Saved entries ->

= Beginning of Section =

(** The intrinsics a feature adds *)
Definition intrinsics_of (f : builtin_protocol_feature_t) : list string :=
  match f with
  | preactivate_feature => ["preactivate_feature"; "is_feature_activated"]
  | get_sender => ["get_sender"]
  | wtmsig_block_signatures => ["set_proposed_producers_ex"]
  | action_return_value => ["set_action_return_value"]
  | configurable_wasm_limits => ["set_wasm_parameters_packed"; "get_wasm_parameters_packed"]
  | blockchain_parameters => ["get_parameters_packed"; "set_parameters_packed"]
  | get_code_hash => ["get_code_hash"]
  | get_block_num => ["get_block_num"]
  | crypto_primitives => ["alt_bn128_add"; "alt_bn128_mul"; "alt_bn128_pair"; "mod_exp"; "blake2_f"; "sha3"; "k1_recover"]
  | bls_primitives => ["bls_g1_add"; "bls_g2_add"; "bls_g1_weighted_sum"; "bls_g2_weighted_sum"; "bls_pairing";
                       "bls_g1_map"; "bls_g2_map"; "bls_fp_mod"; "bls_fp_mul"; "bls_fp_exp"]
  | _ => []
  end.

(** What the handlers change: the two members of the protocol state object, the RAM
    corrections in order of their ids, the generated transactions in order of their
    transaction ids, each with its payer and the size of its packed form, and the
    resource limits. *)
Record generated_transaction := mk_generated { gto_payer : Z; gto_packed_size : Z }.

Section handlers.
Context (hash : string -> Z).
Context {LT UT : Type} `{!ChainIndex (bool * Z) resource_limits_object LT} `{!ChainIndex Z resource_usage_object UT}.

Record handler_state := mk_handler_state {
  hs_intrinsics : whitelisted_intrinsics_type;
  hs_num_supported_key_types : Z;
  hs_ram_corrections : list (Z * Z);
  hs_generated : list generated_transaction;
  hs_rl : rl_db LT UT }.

= End of Section =
= Beginning of Section =

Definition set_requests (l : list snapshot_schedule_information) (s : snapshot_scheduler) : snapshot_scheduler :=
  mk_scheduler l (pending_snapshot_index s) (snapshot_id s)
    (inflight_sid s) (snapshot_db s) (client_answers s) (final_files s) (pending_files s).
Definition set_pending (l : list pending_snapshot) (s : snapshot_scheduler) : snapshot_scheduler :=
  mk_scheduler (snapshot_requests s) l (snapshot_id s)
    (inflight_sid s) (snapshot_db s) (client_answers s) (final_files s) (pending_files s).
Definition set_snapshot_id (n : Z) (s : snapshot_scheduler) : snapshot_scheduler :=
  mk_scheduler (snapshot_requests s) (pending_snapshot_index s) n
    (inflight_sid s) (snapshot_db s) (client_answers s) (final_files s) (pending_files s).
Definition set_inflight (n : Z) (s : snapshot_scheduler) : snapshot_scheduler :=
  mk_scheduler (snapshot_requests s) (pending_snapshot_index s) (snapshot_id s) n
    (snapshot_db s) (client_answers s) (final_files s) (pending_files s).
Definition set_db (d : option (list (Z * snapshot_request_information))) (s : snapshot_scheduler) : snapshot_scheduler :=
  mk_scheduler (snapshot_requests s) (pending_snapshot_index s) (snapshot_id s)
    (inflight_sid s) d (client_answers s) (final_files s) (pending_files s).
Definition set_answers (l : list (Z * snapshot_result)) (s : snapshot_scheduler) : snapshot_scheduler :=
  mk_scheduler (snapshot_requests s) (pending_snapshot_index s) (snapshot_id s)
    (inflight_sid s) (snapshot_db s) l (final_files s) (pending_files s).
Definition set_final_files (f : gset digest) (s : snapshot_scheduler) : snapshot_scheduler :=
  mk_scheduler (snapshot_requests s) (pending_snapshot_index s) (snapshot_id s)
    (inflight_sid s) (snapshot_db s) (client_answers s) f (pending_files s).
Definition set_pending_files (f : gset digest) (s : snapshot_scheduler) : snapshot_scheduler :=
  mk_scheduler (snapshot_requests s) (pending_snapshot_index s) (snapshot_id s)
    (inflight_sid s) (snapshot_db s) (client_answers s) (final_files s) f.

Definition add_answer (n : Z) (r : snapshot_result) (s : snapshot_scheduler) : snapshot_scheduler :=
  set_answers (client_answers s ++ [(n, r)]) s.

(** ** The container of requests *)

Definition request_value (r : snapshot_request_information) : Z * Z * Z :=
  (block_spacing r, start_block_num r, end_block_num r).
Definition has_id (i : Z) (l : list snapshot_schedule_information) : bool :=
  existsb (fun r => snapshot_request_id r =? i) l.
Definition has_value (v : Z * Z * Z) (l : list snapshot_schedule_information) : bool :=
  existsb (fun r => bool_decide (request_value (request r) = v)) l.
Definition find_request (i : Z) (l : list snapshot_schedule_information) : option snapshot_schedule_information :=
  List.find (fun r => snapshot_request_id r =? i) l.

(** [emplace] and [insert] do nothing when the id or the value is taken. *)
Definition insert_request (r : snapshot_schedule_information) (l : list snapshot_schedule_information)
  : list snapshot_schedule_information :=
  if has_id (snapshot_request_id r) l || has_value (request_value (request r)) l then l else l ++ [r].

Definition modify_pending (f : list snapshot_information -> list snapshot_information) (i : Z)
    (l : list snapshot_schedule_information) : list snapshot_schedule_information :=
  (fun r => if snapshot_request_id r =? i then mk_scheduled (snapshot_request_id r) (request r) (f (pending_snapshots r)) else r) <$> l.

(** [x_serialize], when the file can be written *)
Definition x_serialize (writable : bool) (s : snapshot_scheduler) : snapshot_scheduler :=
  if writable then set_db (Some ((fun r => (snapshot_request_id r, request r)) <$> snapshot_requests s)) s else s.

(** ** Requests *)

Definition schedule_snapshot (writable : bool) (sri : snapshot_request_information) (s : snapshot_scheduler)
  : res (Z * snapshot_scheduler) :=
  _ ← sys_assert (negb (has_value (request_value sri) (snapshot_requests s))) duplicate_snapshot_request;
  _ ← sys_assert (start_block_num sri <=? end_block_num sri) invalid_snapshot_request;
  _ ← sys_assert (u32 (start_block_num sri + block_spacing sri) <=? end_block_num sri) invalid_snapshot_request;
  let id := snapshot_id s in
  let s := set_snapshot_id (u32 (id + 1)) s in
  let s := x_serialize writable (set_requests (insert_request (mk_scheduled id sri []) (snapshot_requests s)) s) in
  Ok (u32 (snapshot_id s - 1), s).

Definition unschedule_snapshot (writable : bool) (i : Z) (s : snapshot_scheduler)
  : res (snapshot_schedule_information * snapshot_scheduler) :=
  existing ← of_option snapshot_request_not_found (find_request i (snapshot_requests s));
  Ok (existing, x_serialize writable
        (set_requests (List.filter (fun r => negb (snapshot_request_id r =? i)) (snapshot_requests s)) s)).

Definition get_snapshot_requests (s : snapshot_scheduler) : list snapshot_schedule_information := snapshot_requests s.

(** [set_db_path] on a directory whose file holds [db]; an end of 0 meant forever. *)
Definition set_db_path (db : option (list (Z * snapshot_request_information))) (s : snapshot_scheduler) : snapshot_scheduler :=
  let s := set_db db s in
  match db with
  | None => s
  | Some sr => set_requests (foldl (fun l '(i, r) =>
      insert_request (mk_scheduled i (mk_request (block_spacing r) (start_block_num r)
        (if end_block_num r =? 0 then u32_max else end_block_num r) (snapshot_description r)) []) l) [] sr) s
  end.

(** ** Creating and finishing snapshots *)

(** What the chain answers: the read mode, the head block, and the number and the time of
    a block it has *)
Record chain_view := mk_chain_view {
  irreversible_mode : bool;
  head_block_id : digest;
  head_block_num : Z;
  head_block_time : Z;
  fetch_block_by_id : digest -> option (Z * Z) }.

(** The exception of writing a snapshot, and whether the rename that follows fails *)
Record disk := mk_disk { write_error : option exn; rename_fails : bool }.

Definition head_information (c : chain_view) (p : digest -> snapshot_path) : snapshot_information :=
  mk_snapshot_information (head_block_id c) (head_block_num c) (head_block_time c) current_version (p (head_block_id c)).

= End of Section =

Your assignment -> Could you reproduce, exactly, every line above from the line with "Definition has_id (i" to the line with "Definition insert_request (r", and no other line? Both ends count.

Reply ->
Definition has_id (i : Z) (l : list snapshot_schedule_information) : bool :=
  existsb (fun r => snapshot_request_id r =? i) l.
Definition has_value (v : Z * Z * Z) (l : list snapshot_schedule_information) : bool :=
  existsb (fun r => bool_decide (request_value (request r) = v)) l.
Definition find_request (i : Z) (l : list snapshot_schedule_information) : option snapshot_schedule_information :=
  List.find (fun r => snapshot_request_id r =? i) l.

(** [emplace] and [insert] do nothing when the id or the value is taken. *)
Definition insert_request (r : snapshot_schedule_information) (l : list snapshot_schedule_information)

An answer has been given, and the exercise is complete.